### Task inputs ###
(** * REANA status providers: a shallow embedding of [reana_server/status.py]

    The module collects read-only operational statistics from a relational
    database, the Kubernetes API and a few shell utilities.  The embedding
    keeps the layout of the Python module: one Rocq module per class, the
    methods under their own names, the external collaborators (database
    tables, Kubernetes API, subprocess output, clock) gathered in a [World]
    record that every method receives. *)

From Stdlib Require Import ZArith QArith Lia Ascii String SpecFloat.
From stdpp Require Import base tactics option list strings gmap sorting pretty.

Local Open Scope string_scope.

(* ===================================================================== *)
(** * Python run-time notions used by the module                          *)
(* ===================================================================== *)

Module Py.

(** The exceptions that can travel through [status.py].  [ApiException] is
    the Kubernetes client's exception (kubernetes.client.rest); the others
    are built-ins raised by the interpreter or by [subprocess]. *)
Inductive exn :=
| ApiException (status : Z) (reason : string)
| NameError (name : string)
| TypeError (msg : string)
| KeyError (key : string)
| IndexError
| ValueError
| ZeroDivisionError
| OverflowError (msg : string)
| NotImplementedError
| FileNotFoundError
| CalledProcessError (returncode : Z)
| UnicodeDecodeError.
###
▸ **Work to complete**
Print, exactly as they appear above, the lines running from the one with "(reason : string)" through the final line.

▸ **Result of this exercise**
| ApiException (status : Z) (reason : string)
| NameError (name : string)
| TypeError (msg : string)
| KeyError (key : string)
| IndexError
| ValueError
| ZeroDivisionError
| OverflowError (msg : string)
| NotImplementedError
| FileNotFoundError
| CalledProcessError (returncode : Z)
| UnicodeDecodeError.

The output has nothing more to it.